Receptionist took own life with overdose after admitting addiction to painkillers
A medical receptionist killed herself after she told colleagues she had forged doctors' signatures on prescriptions in order to fuel her addiction to painkillers, an inquest heard.
After Laura Hoskin, 23, revealed her secret she walked out of the surgery and her boss launched an appeal on Facebook for family and friends to help find her.
Laura's body was discovered by her sister in her black Renault Clio in Prideux Wood, St Blazey, near the Eden Project, on June 30 last year at around 3.15pm.
Laura, who lived at Bugle, near St Austell, had worked at Polkyth Surgery in St Austell since 2005.
Yesterday the inquest at Truro was packed with family, friends and work colleagues.
A post mortem examination revealed she died from an overdose of Propranolol and Fluoxetine – both antidepressants she had been prescribed.
Empty containers of wine were found in the car.
Blood tests showed she had 66mg of alcohol per 100ml – which is below the legal drink drive limit of 80mg.
Laura had a number of problems the court heard, including alcohol abuse, coming to terms with sexual abuse she suffered as a child and more recently having to wear deaf aids.
She had been prescribed painkillers for problems with her teeth.
In a written statement read out to the court, her friend and colleague Kim Hays, told Laura that she would have to inform their bosses about the forged prescriptions. Mrs Hays, said Laura told her: "If you tell them my life is over".

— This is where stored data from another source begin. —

(* ===== verification/Telnet.v ===== *)
(** * The telnet server

    [src/pkg/net-cluster/protocol/telnet/telnetd.cc]: one session at a time; the bytes
    of the client, in the pieces in which they are received, become lines, and a line is
    handed to the shell.  The result of a session is the list of what goes to the client
    and of the commands that are run. *)

From S2P Require Import Prelude.

Definition TELNET_IAC : Z := 0xff.

Inductive out := T_print (s : bytes) | T_exec (line : bytes).

(** The variables of the loop: [line] up to [li], [quit], and what happened. *)
Record session := { line : bytes; quit : bool; trace : list out }.

Definition prompt : bytes := str "turingos(telnet)> ".

Fixpoint skip_blanks (p : bytes) : bytes :=
  match p with
  | c :: t => if (c =? 32) || (c =? 9) then skip_blanks t else p
  | [] => []
  end.

Definition is_exit (p : bytes) : bool :=
  bool_decide (p = str "exit") || bool_decide (p = str "bye") || bool_decide (p = str "quit").

(** A newline ends the line. *)
Definition end_line (s : session) : session :=
  let p := skip_blanks (cstr (line s)) in
  if is_exit p then {| line := line s; quit := true; trace := trace s |}
  else
    {| line := []; quit := false;
       trace := trace s ++ (if bool_decide (p = []) then [] else [T_exec p]) ++ [T_print prompt] |}.

Definition LINE : Z := 512.

(** The loop over a received piece; [skip] bytes are passed over. *)
Fixpoint feed (skip : nat) (buf : bytes) (s : session) : session :=
  match buf with
  | [] => s
  | c :: buf =>
      match skip with
      | S skip => feed skip buf s
      | O =>
          if quit s then s
          else if c =? TELNET_IAC then feed 2 buf s
          else if c =? 13 then feed 0 buf s
          else if c =? 10 then feed 0 buf (end_line s)
          else if zlen (line s) <? LINE - 1
          then feed 0 buf {| line := line s ++ [c]; quit := quit s; trace := trace s |}
          else feed 0 buf s
      end
  end.

(** The loop over the pieces; an empty piece is the end of the connection. *)
Fixpoint serve (chunks : list bytes) (s : session) : session :=
  match chunks with
  | [] => s
  | buf :: chunks => if quit s || bool_decide (buf = []) then s else serve chunks (feed 0 buf s)
  end.

(** [telnetd_run] from the accepted connection to its end. *)
Definition telnetd_session (chunks : list bytes) : list out :=
  trace (serve chunks
    {| line := []; quit := false;
       trace := [T_print (str "TuringOS telnet " ++ [0xe2; 0x80; 0x94] ++ str " type 'exit' to disconnect" ++ [13; 10]);
                 T_print prompt] |})
  ++ [T_print (str "bye" ++ [13; 10])].

(** ** Reference: the commands of a byte stream *)

(** The bytes that count: without negotiations of three bytes and carriage returns. *)
Fixpoint text (skip : nat) (s : bytes) : bytes :=
  match s with
  | [] => []
  | c :: s =>
      match skip with
      | S skip => text skip s
      | O => if c =? TELNET_IAC then text 2 s else if c =? 13 then text 0 s else c :: text 0 s
      end
  end.

(** The lines that a newline ends. *)
Fixpoint lines (cur s : bytes) : list bytes :=
  match s with
  | [] => []
  | c :: s => if c =? 10 then cur :: lines [] s else lines (cur ++ [c]) s
  end.

(** The command of a line: 511 bytes up to a NUL, without leading blanks. *)
Definition command (l : bytes) : bytes := skip_blanks (cstr (take 511 l)).

(** The commands up to the first line that ends the session. *)
Fixpoint commands (ls : list bytes) : list bytes :=
  match ls with
  | [] => []
  | l :: ls =>
      let p := command l in
      if is_exit p then []
      else if bool_decide (p = []) then commands ls else p :: commands ls
  end.

(** The bytes to pass over after a piece. *)
Fixpoint open_skip (skip : nat) (s : bytes) : nat :=
  match s with
  | [] => skip
  | c :: s =>
      match skip with
      | S skip => open_skip skip s
      | O => if c =? TELNET_IAC then open_skip 2 s else open_skip 0 s
      end
  end.

(** A piece that does not end inside of a negotiation. *)
Definition whole (s : bytes) : Prop := open_skip 0 s = 0%nat.

Definition execs (t : list out) : list bytes := omap (fun o => match o with T_exec p => Some p | _ => None end) t.

(** ** The session runs the commands of the stream *)

(** The state after some input: the line is the start of the current one. *)
Definition at_line (s : session) (cur : bytes) : Prop := quit s = false /\ line s = take 511 cur.

Lemma text_app skip a b : text skip (a ++ b) = text skip a ++ text (open_skip skip a) b.
Proof.
  revert skip. induction a as [|c a IH]; intros skip; [done|]. cbn [app text open_skip]. destruct skip as [|k]; [|apply IH].
  destruct (c =? TELNET_IAC); [apply IH|]. destruct (c =? 13); [apply IH|]. cbn [app]. by rewrite IH.
Qed.

Lemma execs_app a b : execs (a ++ b) = execs a ++ execs b.
Proof. apply omap_app. Qed.

Lemma line_room (cur : bytes) : (zlen (take 511 cur) <? LINE - 1) = (length cur <? 511)%nat.
Proof.
  unfold zlen, LINE. rewrite length_take. destruct (Nat.min_spec 511 (length cur)) as [[? ->]|[? ->]].
  - rewrite (proj2 (Nat.ltb_ge _ _)) by lia. done.
  - destruct (length cur <? 511)%nat eqn:E; [apply Nat.ltb_lt in E|apply Nat.ltb_ge in E]; lia.
Qed.

(** One piece: either the session ended with the commands of the lines, or it goes on
    with the rest of the last line. *)
Lemma feed_spec skip buf s cur rest : at_line s cur ->
  let s' := feed skip buf s in
  let ls := lines cur (text skip buf ++ rest) in
  (quit s' = true /\ execs (trace s') = execs (trace s) ++ commands ls) \/
  exists cur' done_, at_line s' cur' /\ execs (trace s') = execs (trace s) ++ done_ /\
    commands ls = done_ ++ commands (lines cur' rest).
Proof.
  revert skip s cur. induction buf as [|c buf IH]; intros skip s cur Hs; cbn zeta.
  { cbn [feed text app]. right. exists cur, []. split; [done|]. by rewrite app_nil_r. }
  cbn [feed text]. destruct skip as [|k]; [|by apply IH]. pose proof Hs as [Hq Hl]. rewrite Hq.
  destruct (c =? TELNET_IAC); [by apply IH|]. destruct (c =? 13); [by apply IH|]. cbn [app lines].
  destruct (c =? 10) eqn:En.
  - unfold end_line. rewrite Hl. cbn [commands]. fold (command cur). destruct (is_exit (command cur)) eqn:Ex.
    { left. assert (Hf : forall b, feed 0 b {| line := take 511 cur; quit := true; trace := trace s |}
                           = {| line := take 511 cur; quit := true; trace := trace s |}) by (by intros [|? ?]).
      rewrite Hf. cbn. by rewrite app_nil_r. }
    set (s1 := {| line := []; quit := false; trace := _ |}).
    assert (E1 : execs (trace s1) = execs (trace s) ++ (if bool_decide (command cur = []) then [] else [command cur])).
    { cbn. rewrite !execs_app. cbn. rewrite app_nil_r. f_equal. by case_bool_decide. }
    destruct (IH 0%nat s1 [] (conj eq_refl eq_refl)) as [[Hq' E]|(cur' & d & Hc & E & Ec)].
    + left. split; [done|]. rewrite E, E1, <- app_assoc. f_equal. by case_bool_decide.
    + right. exists cur', ((if bool_decide (command cur = []) then [] else [command cur]) ++ d). split; [done|].
      rewrite E, E1, <- app_assoc. split; [done|]. rewrite Ec. by case_bool_decide.
  - destruct (zlen (line s) <? LINE - 1) eqn:Ef.
    + refine (IH 0%nat {| line := line s ++ [c]; quit := false; trace := trace s |} (cur ++ [c]) _).
      split; [done|]. cbn [line]. rewrite Hl in Ef |- *. rewrite line_room in Ef. apply Nat.ltb_lt in Ef.
      rewrite !take_ge by (rewrite ?length_app; cbn [length]; lia). done.
    + apply IH. split; [done|]. rewrite Hl in Ef |- *. rewrite line_room in Ef. apply Nat.ltb_ge in Ef.
      by rewrite take_app_le.
Qed.

Lemma serve_spec chunks s cur : at_line s cur -> Forall whole chunks -> Forall (fun b => b <> []) chunks ->
  execs (trace (serve chunks s)) = execs (trace s) ++ commands (lines cur (text 0 (mjoin chunks))).
Proof.
  revert s cur. induction chunks as [|b chunks IH]; intros s cur Hs Hw Hne; [by rewrite app_nil_r|].
  apply Forall_cons_iff in Hw as [Hb Hw]. apply Forall_cons_iff in Hne as [Hn Hne].
  cbn [serve mjoin list_join]. pose proof Hs as [Hq _]. rewrite Hq, bool_decide_false by done. cbn [orb].
  rewrite text_app, Hb.
  destruct (feed_spec 0 b s cur (text 0 (mjoin chunks)) Hs) as [[Hq' E]|(cur' & d & Hc & E & Ec)].
  - assert (Hend : serve chunks (feed 0 b s) = feed 0 b s) by (destruct chunks; [done|]; cbn; by rewrite Hq').
    rewrite Hend. exact E.
  - rewrite (IH _ cur' Hc Hw Hne), E, <- app_assoc. f_equal. symmetry. exact Ec.
Qed.

(** C36. The commands that a session runs are those of the byte stream, whatever the pieces
    in which it is received, as long as no piece ends inside of a negotiation: the lines
    up to the first "exit", "bye" or "quit", without carriage returns, negotiations and
    leading blanks, cut after 511 bytes. *)
Theorem telnet_commands chunks : Forall whole chunks -> Forall (fun b => b <> []) chunks ->
  execs (telnetd_session chunks) = commands (lines [] (text 0 (mjoin chunks))).
Proof.
  intros Hw Hne. unfold telnetd_session. rewrite execs_app. cbn [execs omap list_omap]. rewrite app_nil_r.
  rewrite (serve_spec _ _ []) by done. done.
Qed.

(** ** Examples *)

Module Telnet_example.

Lemma telnet_commands_witness :
  execs (telnetd_session [str "l"; str "s" ++ [13; 10; 0xff; 0xfd; 1]; str " ps" ++ [10] ++ str "exit" ++ [10]; str "rm" ++ [10]])
  = commands (lines [] (text 0 (mjoin [str "l"; str "s" ++ [13; 10; 0xff; 0xfd; 1]; str " ps" ++ [10] ++ str "exit" ++ [10]; str "rm" ++ [10]]))).
Proof.
  refine (telnet_commands [str "l"; str "s" ++ [13; 10; 0xff; 0xfd; 1]; str " ps" ++ [10] ++ str "exit" ++ [10]; str "rm" ++ [10]] _ _).
  - repeat constructor; by_eval.
  - repeat constructor; by_eval.
Defined.

Example two_commands :
  execs (telnetd_session [str "l"; str "s" ++ [13; 10; 0xff; 0xfd; 1]; str " ps" ++ [10] ++ str "exit" ++ [10]; str "rm" ++ [10]])
  = [str "ls"; str "ps"].
Proof. by_eval. Qed.

(** A negotiation that is received in two pieces becomes part of the command. *)
Theorem cut_negotiation :
  execs (telnetd_session [[0xff]; [0xfd; 1] ++ str "ls" ++ [10]]) = [[0xfd; 1] ++ str "ls"] /\
  execs (telnetd_session [[0xff; 0xfd; 1] ++ str "ls" ++ [10]]) = [str "ls"].
Proof. by_eval. Qed.

(** A telnet command of two bytes (here "are you there") takes the next byte with it. *)
Theorem short_command_eats : execs (telnetd_session [[0xff; 0xf6] ++ str "ls" ++ [10]]) = [str "s"].
Proof. by_eval. Qed.
End Telnet_example.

Laura's mother Kathryn, said she and husband Paul were trying to help their daughter with her drinking and that she had told them about the painkillers.
She said: "She felt so ashamed. She said she was taking them every day – 40 tablets. She didn't say how she got addicted. She would take them ten at a time."
Mrs Hoskin said that by May last year they had helped Laura wean herself off the drugs.
Laura's boss Dr Penny Tempest, who launched the Facebook appeal, said there was no evidence Laura had forged prescriptions.
She said: "She was a very troubled young lady, which became more obvious in recent years. She had psychological problems."
Laura's sister Victoria, 26, a mother-of-two, was the first to find her sister in the woods.
She said: "Laura was sitting in the front seat. Her eyes were closed and she looked peaceful. I was banging on the windows and shouting at her. I thought she was drunk and had passed out."
Miss Hoskin described how she dialled 999 and flagged down a group of passing tourists, who helped her to get Laura out of the car. She performed CPR on her sister before paramedics arrived.
Dr Emma Carlyon, Coroner for Cornwall, returned a verdict that Laura took her own life. She said: "Laura had a number of life issues – hearing impairment, alcohol and pain relief and employment problems and depression for which she was being treated.
"She killed herself while suffering from depression."
Her heartbroken family issued a statement after the hearing, which read: "If you were lucky enough to have known Laura you will be remembering a gentle, big-hearted girl with an infectious giggle.
"She was very loyal and caring with a great sense of humour. Laura was a beautiful person inside and out, who is loved and missed everyday. All of the family, her boyfriend and her friends feel truly blessed to have had her in our lives."